Collected data entries:
########

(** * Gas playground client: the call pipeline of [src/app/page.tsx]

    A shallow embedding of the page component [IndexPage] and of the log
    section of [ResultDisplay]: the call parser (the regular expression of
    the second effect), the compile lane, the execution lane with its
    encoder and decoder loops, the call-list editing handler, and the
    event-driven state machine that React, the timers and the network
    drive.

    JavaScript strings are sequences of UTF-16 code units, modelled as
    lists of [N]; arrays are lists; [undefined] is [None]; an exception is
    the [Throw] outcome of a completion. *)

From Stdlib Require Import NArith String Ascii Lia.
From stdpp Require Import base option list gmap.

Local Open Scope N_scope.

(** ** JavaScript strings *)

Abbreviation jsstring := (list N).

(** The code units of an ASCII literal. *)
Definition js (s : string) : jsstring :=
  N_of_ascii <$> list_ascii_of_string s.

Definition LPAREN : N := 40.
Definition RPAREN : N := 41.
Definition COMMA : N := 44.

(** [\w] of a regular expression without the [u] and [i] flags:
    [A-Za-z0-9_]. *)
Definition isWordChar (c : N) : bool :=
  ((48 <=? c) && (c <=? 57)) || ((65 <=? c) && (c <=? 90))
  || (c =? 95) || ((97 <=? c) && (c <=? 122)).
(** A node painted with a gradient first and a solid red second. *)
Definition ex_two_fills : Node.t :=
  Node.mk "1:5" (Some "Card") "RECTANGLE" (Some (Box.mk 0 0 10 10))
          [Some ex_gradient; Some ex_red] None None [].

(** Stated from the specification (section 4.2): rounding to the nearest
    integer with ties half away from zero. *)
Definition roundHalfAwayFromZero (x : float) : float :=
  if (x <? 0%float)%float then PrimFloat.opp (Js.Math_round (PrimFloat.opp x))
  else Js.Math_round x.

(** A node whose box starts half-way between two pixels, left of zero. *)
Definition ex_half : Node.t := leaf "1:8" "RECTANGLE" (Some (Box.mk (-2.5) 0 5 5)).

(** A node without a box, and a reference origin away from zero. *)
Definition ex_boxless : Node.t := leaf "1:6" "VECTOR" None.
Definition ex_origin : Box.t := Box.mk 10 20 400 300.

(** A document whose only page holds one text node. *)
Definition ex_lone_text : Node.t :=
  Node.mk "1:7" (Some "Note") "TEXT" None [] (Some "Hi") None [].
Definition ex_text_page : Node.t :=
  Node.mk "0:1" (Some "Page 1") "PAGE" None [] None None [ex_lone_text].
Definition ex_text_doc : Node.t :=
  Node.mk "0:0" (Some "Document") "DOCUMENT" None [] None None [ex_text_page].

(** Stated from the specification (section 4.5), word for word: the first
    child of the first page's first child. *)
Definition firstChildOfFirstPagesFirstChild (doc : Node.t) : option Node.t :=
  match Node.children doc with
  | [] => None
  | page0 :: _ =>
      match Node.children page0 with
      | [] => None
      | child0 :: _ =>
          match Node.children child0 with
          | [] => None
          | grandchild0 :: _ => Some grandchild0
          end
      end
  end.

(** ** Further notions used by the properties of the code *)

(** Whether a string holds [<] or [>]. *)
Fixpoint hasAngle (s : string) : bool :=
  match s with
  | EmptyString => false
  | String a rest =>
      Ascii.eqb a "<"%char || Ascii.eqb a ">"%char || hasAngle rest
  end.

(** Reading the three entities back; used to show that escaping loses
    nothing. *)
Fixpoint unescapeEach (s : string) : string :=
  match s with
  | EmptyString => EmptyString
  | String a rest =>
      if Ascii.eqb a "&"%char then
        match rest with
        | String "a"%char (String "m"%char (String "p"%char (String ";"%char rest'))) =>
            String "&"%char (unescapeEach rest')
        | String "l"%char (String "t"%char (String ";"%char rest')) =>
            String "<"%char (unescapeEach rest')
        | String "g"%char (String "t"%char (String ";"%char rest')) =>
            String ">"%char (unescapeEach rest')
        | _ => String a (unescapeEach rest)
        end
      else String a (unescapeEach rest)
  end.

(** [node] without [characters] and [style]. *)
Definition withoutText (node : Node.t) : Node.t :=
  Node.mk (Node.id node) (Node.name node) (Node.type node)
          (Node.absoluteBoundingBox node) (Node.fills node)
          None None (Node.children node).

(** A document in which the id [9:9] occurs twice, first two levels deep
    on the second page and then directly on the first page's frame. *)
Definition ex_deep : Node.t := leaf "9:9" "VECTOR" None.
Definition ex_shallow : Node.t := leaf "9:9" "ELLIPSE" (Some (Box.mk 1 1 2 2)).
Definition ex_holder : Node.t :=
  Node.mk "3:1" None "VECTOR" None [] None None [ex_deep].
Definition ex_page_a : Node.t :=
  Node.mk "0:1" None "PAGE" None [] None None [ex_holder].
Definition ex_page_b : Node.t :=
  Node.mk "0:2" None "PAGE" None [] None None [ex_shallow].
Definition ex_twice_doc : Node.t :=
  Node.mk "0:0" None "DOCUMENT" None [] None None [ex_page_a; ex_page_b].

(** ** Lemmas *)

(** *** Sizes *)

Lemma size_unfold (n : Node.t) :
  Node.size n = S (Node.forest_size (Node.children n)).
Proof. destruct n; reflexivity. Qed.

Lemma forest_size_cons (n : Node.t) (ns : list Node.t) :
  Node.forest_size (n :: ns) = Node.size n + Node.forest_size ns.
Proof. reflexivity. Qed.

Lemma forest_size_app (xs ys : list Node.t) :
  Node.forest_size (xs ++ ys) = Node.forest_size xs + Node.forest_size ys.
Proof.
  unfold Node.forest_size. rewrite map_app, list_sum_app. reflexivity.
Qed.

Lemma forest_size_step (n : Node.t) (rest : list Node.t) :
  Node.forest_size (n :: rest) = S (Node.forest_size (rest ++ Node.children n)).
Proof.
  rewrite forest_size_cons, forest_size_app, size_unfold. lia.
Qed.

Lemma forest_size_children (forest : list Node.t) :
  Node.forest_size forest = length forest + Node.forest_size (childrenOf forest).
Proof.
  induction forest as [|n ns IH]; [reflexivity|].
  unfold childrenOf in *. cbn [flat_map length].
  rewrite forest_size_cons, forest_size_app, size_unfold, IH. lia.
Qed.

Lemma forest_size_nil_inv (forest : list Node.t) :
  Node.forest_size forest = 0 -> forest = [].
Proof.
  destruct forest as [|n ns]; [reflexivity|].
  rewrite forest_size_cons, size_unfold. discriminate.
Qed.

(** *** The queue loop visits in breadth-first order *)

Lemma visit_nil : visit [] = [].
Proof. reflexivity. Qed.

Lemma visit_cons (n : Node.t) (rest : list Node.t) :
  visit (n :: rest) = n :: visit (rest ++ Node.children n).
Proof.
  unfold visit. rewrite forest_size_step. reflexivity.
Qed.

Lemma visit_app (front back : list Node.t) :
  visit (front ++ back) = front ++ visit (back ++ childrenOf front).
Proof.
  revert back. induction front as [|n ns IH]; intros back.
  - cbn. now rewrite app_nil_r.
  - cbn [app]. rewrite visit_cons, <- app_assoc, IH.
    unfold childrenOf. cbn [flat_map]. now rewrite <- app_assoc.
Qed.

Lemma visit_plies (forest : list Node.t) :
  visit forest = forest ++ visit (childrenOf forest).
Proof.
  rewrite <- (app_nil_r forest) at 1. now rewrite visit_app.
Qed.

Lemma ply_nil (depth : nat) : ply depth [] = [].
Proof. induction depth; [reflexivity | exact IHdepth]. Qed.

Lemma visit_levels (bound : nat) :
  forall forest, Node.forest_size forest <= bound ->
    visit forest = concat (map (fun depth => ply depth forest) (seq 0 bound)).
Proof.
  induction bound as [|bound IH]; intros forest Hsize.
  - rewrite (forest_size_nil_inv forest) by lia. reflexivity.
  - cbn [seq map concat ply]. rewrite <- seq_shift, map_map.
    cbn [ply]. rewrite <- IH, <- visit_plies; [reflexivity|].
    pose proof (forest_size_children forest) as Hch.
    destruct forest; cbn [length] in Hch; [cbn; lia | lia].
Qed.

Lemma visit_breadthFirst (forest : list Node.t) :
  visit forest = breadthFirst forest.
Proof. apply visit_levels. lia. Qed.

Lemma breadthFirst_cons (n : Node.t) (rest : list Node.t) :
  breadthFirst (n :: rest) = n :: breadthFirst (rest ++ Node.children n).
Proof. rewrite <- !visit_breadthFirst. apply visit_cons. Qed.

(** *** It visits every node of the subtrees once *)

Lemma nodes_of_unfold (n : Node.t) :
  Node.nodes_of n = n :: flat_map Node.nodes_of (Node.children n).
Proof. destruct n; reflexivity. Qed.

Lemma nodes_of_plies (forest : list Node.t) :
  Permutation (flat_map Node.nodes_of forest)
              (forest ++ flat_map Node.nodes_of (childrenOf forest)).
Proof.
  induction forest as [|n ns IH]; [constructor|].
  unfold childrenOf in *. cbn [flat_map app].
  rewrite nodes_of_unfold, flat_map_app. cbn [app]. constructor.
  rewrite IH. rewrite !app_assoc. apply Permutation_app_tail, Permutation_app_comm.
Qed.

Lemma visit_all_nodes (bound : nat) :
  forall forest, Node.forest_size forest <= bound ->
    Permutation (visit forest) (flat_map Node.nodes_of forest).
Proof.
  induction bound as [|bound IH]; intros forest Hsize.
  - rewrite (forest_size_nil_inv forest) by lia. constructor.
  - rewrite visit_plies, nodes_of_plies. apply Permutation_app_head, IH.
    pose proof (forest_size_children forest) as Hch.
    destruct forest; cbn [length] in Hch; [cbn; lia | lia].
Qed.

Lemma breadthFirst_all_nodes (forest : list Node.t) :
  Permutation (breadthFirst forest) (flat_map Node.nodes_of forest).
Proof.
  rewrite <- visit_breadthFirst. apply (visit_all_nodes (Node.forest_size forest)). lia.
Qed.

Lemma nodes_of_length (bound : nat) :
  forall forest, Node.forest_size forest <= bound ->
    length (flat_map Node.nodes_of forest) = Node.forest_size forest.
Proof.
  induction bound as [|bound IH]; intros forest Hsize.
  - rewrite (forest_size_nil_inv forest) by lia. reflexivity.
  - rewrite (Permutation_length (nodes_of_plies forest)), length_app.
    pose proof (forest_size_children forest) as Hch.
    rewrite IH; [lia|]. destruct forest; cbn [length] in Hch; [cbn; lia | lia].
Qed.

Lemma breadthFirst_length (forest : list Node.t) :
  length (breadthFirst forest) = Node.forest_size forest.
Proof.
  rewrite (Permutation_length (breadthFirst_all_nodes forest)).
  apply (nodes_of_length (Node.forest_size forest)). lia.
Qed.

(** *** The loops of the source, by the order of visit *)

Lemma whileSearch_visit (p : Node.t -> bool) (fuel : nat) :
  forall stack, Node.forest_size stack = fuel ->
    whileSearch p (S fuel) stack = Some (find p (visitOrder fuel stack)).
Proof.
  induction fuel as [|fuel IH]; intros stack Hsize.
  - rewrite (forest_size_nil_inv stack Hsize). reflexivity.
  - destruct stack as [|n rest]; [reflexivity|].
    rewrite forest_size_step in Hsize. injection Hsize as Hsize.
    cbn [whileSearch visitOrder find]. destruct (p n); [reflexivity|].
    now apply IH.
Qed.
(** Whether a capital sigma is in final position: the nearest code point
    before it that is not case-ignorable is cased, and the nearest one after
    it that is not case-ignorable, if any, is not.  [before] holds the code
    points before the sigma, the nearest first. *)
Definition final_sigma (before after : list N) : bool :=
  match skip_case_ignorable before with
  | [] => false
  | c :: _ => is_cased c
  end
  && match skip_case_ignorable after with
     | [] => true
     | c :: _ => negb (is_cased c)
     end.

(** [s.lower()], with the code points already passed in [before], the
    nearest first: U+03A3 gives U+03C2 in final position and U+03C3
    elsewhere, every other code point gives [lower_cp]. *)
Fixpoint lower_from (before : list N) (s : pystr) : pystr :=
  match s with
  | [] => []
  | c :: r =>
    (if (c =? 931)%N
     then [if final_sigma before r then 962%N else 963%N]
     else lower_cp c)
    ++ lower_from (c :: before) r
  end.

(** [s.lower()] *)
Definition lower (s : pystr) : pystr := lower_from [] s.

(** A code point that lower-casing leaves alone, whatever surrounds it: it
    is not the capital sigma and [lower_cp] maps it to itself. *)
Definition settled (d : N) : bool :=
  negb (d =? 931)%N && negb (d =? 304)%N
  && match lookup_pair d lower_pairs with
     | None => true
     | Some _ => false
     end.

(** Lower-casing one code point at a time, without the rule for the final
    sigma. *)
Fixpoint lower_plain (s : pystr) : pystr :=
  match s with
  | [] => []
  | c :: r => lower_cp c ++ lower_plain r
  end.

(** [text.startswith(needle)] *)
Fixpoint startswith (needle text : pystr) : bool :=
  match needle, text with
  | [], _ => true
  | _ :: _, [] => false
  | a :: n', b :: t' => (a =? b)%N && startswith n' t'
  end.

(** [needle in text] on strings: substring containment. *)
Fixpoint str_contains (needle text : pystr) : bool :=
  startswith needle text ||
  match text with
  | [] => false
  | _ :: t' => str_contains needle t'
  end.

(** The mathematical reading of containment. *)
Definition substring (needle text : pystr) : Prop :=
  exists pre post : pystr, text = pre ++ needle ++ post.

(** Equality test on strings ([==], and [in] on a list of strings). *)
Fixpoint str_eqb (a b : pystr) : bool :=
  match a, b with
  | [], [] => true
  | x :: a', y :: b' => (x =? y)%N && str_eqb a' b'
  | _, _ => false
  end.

########

ABOUT THIS TASK: Show every line above in which the word "constructor" occurs.

ANSWER FOR THIS EXERCISE:
  induction forest as [|n ns IH]; [constructor|].
  rewrite nodes_of_unfold, flat_map_app. cbn [app]. constructor.
  - rewrite (forest_size_nil_inv forest) by lia. constructor.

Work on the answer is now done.